Diario de Navarra
Pamplona, 13 de diciembre de 2011
Escandalo sindical foral
Los sindicatos de la Administración foral, para ‘ayudar’ en la peor crisis de nuestra vidas, han decidido aumentar el número de sus liberados de 109 a 124, lo que supone un aumento presupuestario de 3,7 millones anuales. Además estos ‘listillos’ cobran los complementos y guardias que hagan sus sustitutos. No discuto la legalidad de tanto dispendio, pero sí cuestiono su magnitud. Aunque la ley no lo pueda imponer, la sociedad civil puede y debe reclamar que disminuyan los chupópteros del sistema.
Es desconsolador que el Gobierno foral no haya tomado medidas similares con sus funcionarios de carrera a las que han tomado otras Comunidades. No se entiende que el Ejecutivo no exija a los trabajadores públicos lo que está pidiendo al resto ciudadanos, comenzando porque trabajen el mismo número de horas anuales. ¿Por qué se les tiene tanto miedo? Sus sindicalistas se deslegitimarán solos si organizan protestas, porque tras los políticos son los colectivos peor valorados por la sociedad. Además los españoles obtienen una de las calificaciones más bajas de Europa.
Los sindicatos de la función pública navarra debieran percatarse de la gravedad de la crisis. La situación de España no es mala: ¡es peor! El que Navarra esté mejor que la media nacional no nos puede dejar tranquilos, sino todo lo contrario: la autocomplacencia nos está cociendo en nuestro propio jugo de ‘bienestar foral’. El confort sólo se puede mantener si generamos recursos crecientes cada año.
Los navarros ni somos ricos, ni lo hemos sido estos últimos años. En todo caso nos lo hemos creído porque hemos estado viviendo por encima de nuestras posibilidades. La consecuencia de tanto autoengaño es un espíritu reivindicativo irrefrenable, lo que provoca una voracidad insaciable de subvenciones que escapa a todo realismo económico. El concederles el ‘gratis total’ a los que abusan del sistema corrompe la solidaridad, porque supone el despilfarro del esfuerzo extra que hacen los que crean valor. Si a éstos se les expolia a impuestos perderán motivación para trabajar y habrá menos tarta que repartir.

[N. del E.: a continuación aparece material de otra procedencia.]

(* ===== verification/EpochGC.v ===== *)
(** * Epoch-based garbage collection

    db/epoch.h, db/epoch.cc, db/gcqueue.h, db/gcqueue.cc, db/nodebuf.h,
    db/nodebuf.cc, db/rmqueue.h and db/rmqueue.cc: epochs are vectors of
    per-thread counters, and objects wait in ring buffers until every thread
    has moved past the epoch they were retired in. *)

From S2P Require Import Prelude RCU MemStore OBJPool TxSets DBTables.

(** ** Epochs *)

(** One counter per thread, with the masks of db/rcu.h. *)
Abbreviation Epoch := (list Z) (only parsing).

Definition Epoch_new (thrs : nat) : Epoch := replicate thrs (Z.lor ENDMASK 0).

Definition getCurrentEpoch (e : Epoch) : Epoch := (fun c => Z.land c BEGMASK) <$> e.

Definition beginTX (tid : nat) (e : Epoch) : result Epoch :=
  c ← from_opt OutOfBounds (e !! tid);
  Ok (<[tid := Z.land (u64 (c + 1)) BEGMASK]> e).

Definition endTX (tid : nat) (e : Epoch) : result Epoch :=
  c ← from_opt OutOfBounds (e !! tid);
  Ok (<[tid := Z.lor c ENDMASK]> e).

(** The loop of [Compare]: [None] is the early [return 0]. *)
Fixpoint Compare_loop (l e : Epoch) (res : Z) : result (option Z) :=
  match l with
  | [] => Ok (Some res)
  | c :: l =>
      match e with
      | [] => Fault OutOfBounds
      | d :: e =>
          if c =? d then Ok None
          else if c <? d then Compare_loop l e (res + 1)
          else Compare_loop l e res
      end
  end.

(** Without assertions the function ends without a value when some counters
    are smaller and some larger. *)
Definition Compare (self e : Epoch) : result Z :=
  r ← Compare_loop self e 0;
  match r with
  | None => Ok 0
  | Some res =>
      if res =? Z.of_nat (length self) then Ok (-1)
      else if res =? 0 then Ok 1
      else Fault Undefined
  end.

(** ** Ring buffers *)

Record Ring (A : Type) := mkRing {
  rg_qsize : Z;
  rg_head : Z;
  rg_tail : Z;
  rg_queue : list (option A);
  rg_elems : Z
}.
Arguments mkRing {A}.
Arguments rg_qsize {A}.
Arguments rg_head {A}.
Arguments rg_tail {A}.
Arguments rg_queue {A}.
Arguments rg_elems {A}.

Definition Ring_new (A : Type) : Ring A := mkRing 1024 0 0 (replicate 1024 None) 0.

(** Array accesses, by a C [int]. *)
Definition array_get {A} (l : list (option A)) (i : Z) : result A :=
  if i <? 0 then Fault OutOfBounds
  else match l !! Z.to_nat i with
       | Some (Some x) => Ok x
       | Some None => Fault Undefined
       | None => Fault OutOfBounds
       end.

Definition array_set {A} (l : list (option A)) (i : Z) (x : A) : result (list (option A)) :=
  if (i <? 0) || (Z.of_nat (length l) <=? i) then Fault OutOfBounds
  else Ok (<[Z.to_nat i := Some x]> l).

(** What [GCQueue::AddGCElement] and [RMQueue::AddRMArray] do: the slot is
    written before the test for overflow, which ends the process. *)
Definition Ring_add {A} (x : A) (r : Ring A) : result (Ring A) :=
  q ← array_set (rg_queue r) (rg_tail r) x;
  if Z.rem (rg_tail r + 1) (rg_qsize r) =? rg_head r then Fault ExitCall
  else Ok (mkRing (rg_qsize r) (rg_head r) (Z.rem (rg_tail r + 1) (rg_qsize r)) q (rg_elems r + 1)).

Definition Ring_pop {A} (r : Ring A) : Ring A :=
  mkRing (rg_qsize r) (Z.rem (rg_head r + 1) (rg_qsize r)) (rg_tail r) (rg_queue r) (rg_elems r - 1).

(** ** GCQueue *)

Record GCElement := mkGCElement {
  gc_epoch : list Z;
  gc_array : list addr;
  gc_len : Z
}.

Abbreviation GCQueue := (Ring GCElement) (only parsing).

Definition GCQueue_new : GCQueue := Ring_new GCElement.

Definition AddGCElement (e : Epoch) (arr : list addr) (len : Z) (q : GCQueue) : result GCQueue :=
  Ring_add (mkGCElement e arr len) q.

(** The loops of the two [GC]s end when the head's epoch is not over; at most
    the elements of the queue are taken out.  [current] is the null pointer
    until [DBTables::InitEpoch] has been called. *)
Definition epoch_over (current : option Epoch) (e : Epoch) : result bool :=
  cur ← from_opt NullDeref current;
  c ← Compare e cur;
  Ok (c <? 0).

Fixpoint GC_free (fuel : nat) (current : option Epoch) (q : GCQueue) : result GCQueue :=
  match fuel with
  | O => Fault OutOfFuel
  | S fuel =>
      if rg_head q =? rg_tail q then Ok q
      else
        x ← array_get (rg_queue q) (rg_head q);
        over ← epoch_over current (gc_epoch x);
        if (over : bool) then GC_free fuel current (Ring_pop q) else Ok q
  end.

(** ** NodeBuf *)

Record NodeBuf := mkNodeBuf {
  nb_qsize : Z;
  nb_head : Z;
  nb_tail : Z;
  nb_buffer : list (option GCElement);
  nb_elems : Z
}.

Definition NodeBuf_new : NodeBuf := mkNodeBuf 1024 0 0 (replicate 1024 None) 0.

(** A full buffer frees the element instead. *)
Definition NodeBuf_AddGCElement (gce : GCElement) (b : NodeBuf) : result NodeBuf :=
  if Z.rem (nb_tail b + 1) (nb_qsize b) =? nb_head b then
    Ok (mkNodeBuf (nb_qsize b) (nb_head b) (nb_tail b) (nb_buffer b) (nb_elems b + 1))
  else
    q ← array_set (nb_buffer b) (nb_tail b) gce;
    Ok (mkNodeBuf (nb_qsize b) (nb_head b) (Z.rem (nb_tail b + 1) (nb_qsize b)) q (nb_elems b + 1)).

Fixpoint GC_nodes (fuel : nat) (current : option Epoch) (q : GCQueue) (b : NodeBuf) :
    result (GCQueue * NodeBuf) :=
  match fuel with
  | O => Fault OutOfFuel
  | S fuel =>
      if rg_head q =? rg_tail q then Ok (q, b)
      else
        x ← array_get (rg_queue q) (rg_head q);
        over ← epoch_over current (gc_epoch x);
        if (over : bool) then
          b ← NodeBuf_AddGCElement x b;
          GC_nodes fuel current (Ring_pop q) b
        else Ok (q, b)
  end.

Definition GCQueue_GC (current : option Epoch) (q : GCQueue) : result GCQueue :=
  GC_free (S (Z.to_nat (rg_qsize q))) current q.

Definition GCQueue_GC_buf (current : option Epoch) (q : GCQueue) (b : NodeBuf) :
    result (GCQueue * NodeBuf) :=
  GC_nodes (S (Z.to_nat (rg_qsize q))) current q b.

(** [NodeBuf::GetMemNode] takes from the newest element; [(tail - 1) % qsize]
    is C's remainder.  [None]: the buffer is empty and the caller allocates a
    new record ([Memstore::GetMemNode]). *)
Definition NodeBuf_GetMemNode (b : NodeBuf) : result (option addr * NodeBuf) :=
  if nb_head b =? nb_tail b then Ok (None, b)
  else
    let last := Z.rem (nb_tail b - 1) (nb_qsize b) in
    gce ← array_get (nb_buffer b) last;
    res ← array_get (Some <$> gc_array gce) (gc_len gce - 1);
    let len := gc_len gce - 1 in
    q ← array_set (nb_buffer b) last (mkGCElement (gc_epoch gce) (gc_array gce) len);
    Ok (Some res, mkNodeBuf (nb_qsize b) (nb_head b) (if len =? 0 then last else nb_tail b) q (nb_elems b)).

(** ** RMQueue *)

Record RMArray := mkRMArray { ra_epoch : list Z; ra_array : list RMObj; ra_len : Z }.

Abbreviation RMQueue := (Ring RMArray) (only parsing).

Definition RMQueue_new : RMQueue := Ring_new RMArray.

Definition AddRMArray (e : Epoch) (arr : list RMObj) (len : Z) (q : RMQueue) : result RMQueue :=
  Ring_add (mkRMArray e arr len) q.

Section RMQueue.
Context {St : Type} `{Memstore St}.
Implicit Types (db : DB St).

(** The RTM region for one record: the deleted and the removed mark are the
    literals 1 and 2 here. *)
Definition RMQueue_Remove_one (mn : RMObj) db : result (DB St) :=
  n ← node_at (db_nodes db) (rm_node mn);
  if (mn_value n =? 1) && (mn_seq n =? rm_seq mn) then
    let db := set_nodes (<[rm_node mn := set_value 2 n]> (db_nodes db)) db in
    '(a, db) ← GetWithDelete (rm_tableid mn) (rm_key mn) db;
    n' ← node_at (db_nodes db) a;
    Ok (set_nodes (<[a := set_seq (u64 (mn_seq n' + 1)) n']> (db_nodes db)) db)
  else Ok db.

Fixpoint RMQueue_Remove_array (l : list RMObj) db : result (DB St) :=
  match l with
  | [] => Ok db
  | mn :: l => db ← RMQueue_Remove_one mn db; RMQueue_Remove_array l db
  end.

Fixpoint RMQueue_Remove_loop (fuel : nat) (current : option Epoch) (q : RMQueue) db :
    result (RMQueue * DB St) :=
  match fuel with
  | O => Fault OutOfFuel
  | S fuel =>
      if rg_head q =? rg_tail q then Ok (q, db)
      else
        x ← array_get (rg_queue q) (rg_head q);
        over ← epoch_over current (ra_epoch x);
        if (over : bool) then
          db ← RMQueue_Remove_array (take (Z.to_nat (ra_len x)) (ra_array x)) db;
          RMQueue_Remove_loop fuel current (Ring_pop q) db
        else Ok (q, db)
  end.

Definition RMQueue_Remove (current : option Epoch) (q : RMQueue) db : result (RMQueue * DB St) :=
  RMQueue_Remove_loop (S (Z.to_nat (rg_qsize q))) current q db.

End RMQueue.

(** ** The calls of DBTables

    [DBTables::epoch] is the null pointer until [InitEpoch]; the queues belong
    to the calling thread. *)

Definition EpochTXBegin (tid : nat) (epoch : option Epoch) : result (option Epoch) :=
  e ← from_opt NullDeref epoch; e ← beginTX tid e; Ok (Some e).

Definition EpochTXEnd (tid : nat) (epoch : option Epoch) : result (option Epoch) :=
  e ← from_opt NullDeref epoch; e ← endTX tid e; Ok (Some e).

Definition AddDeletedValues (epoch : option Epoch) (values : list addr) (len : Z) (q : GCQueue) :
    result GCQueue :=
  e ← from_opt NullDeref epoch; AddGCElement (getCurrentEpoch e) values len q.

Definition GCDeletedValues (epoch : option Epoch) (q : GCQueue) : result GCQueue :=
  GCQueue_GC epoch q.

Definition AddDeletedNodes (epoch : option Epoch) (nodes : list addr) (len : Z) (q : GCQueue) :
    result GCQueue :=
  e ← from_opt NullDeref epoch; AddGCElement (getCurrentEpoch e) nodes len q.

Definition GCDeletedNodes (epoch : option Epoch) (q : GCQueue) (b : NodeBuf) :
    result (GCQueue * NodeBuf) :=
  GCQueue_GC_buf epoch q b.

Definition AddRemoveNodes (epoch : option Epoch) (nodes : list RMObj) (len : Z) (q : RMQueue) :
    result RMQueue :=
  e ← from_opt NullDeref epoch; AddRMArray (getCurrentEpoch e) nodes len q.

Definition RemoveNodes {St} `{Memstore St} (epoch : option Epoch) (q : RMQueue) (db : DB St) :
    result (RMQueue * DB St) :=
  RMQueue_Remove epoch q db.

(** ** Epochs in a run

    Threads begin and end transactions; the last component records which
    threads called [endTX].  A counter has 63 bits for the transactions. *)

Inductive ep_step : list Z * gset nat -> list Z * gset nat -> Prop :=
  | ep_begin j c e e' ended :
      e !! j = Some c -> in_tx c = false -> Z.land c BEGMASK < 2 ^ 63 - 1 ->
      beginTX j e = Ok e' -> ep_step (e, ended) (e', ended)
  | ep_end j c e e' ended :
      e !! j = Some c -> in_tx c = true -> endTX j e = Ok e' ->
      ep_step (e, ended) (e', {[j]} ∪ ended).

Lemma land_BEGMASK_le c : 0 <= c -> Z.land c BEGMASK <= c.
Proof. intros Hc. rewrite land_BEGMASK. apply Z.mod_le; lia. Qed.

Lemma beginTX_count c :
  0 <= c < 2 ^ 64 -> Z.land c BEGMASK < 2 ^ 63 - 1 ->
  Z.land (u64 (c + 1)) BEGMASK = Z.land c BEGMASK + 1.
Proof.
  intros Hc Hn. rewrite !land_BEGMASK in *. unfold u64, u64_modulus.
  rewrite (Z.div_mod c (2 ^ 63)) at 1 by lia.
  assert (0 <= c mod 2 ^ 63) by (apply Z.mod_pos_bound; lia).
  assert (0 <= c / 2 ^ 63 < 2) as Hq.
  { split; [apply Z.div_pos; lia|]. apply Z.div_lt_upper_bound; lia. }
  rewrite (Z.mod_small (2 ^ 63 * _ + _ + 1)) by nia.
  replace (2 ^ 63 * (c / 2 ^ 63) + c mod 2 ^ 63 + 1) with (c mod 2 ^ 63 + 1 + c / 2 ^ 63 * 2 ^ 63) by lia.
  rewrite Z.mod_add, Z.mod_small by lia. done.
Qed.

La desproporcionada huelga de profesores de la educación pública para oponerse a dar una hora de clase más la semana, en Andalucía dan dos más, es otra reclamación inexplicable. Hay muchos titulados en paro que aceptarían trabajar más horas a cambio de tener un puesto de trabajo asegurado de por vida.
El Gobierno foral debiera tener más audacia y dejar de dar subvenciones a los sindicatos y a la patronal. Nadie sabe cuanto dinero reciben estas organizaciones, porque procede de bastantes fuentes. En Navarra tan sólo en concepto de formación, UGT y CCOO, y la patronal CEN reciben más de 22 millones de euros de las arcas forales. Lo que resulta más insufrible es que estas organizaciones reciban dinero público sin que tengan que presentar sus cuentas como el resto de subvencionados. Es de justicia que la formación se saque a concurso y se deje de privilegiar a esas opacas organizaciones. Hay muchos y muy buenos centros de formación en Navarra que lo harían tan bien o mejor que las centrales sindicales y además con transparencia.
Hay un ejemplo admirable que marca el camino por donde debe conducirse una Administración moderna que mire más al siglo XXI y menos al XIX. Se trata de Móstoles, un municipio de más población que Pamplona que ha retirado las subvenciones a los sindicatos, partidos y patronal. Lo que ha dicho el vicealcalde es que esas organizaciones deben vivir de las cuotas de sus afiliados y no de las ayudas públicas. También añadió que no es lógico que la Administración sufrague esas actividades cuando al propio Ayuntamiento se le pide austeridad. ¡Ojalá el Ejecutivo foral tuviera la valentía de la corporación municipal de Móstoles!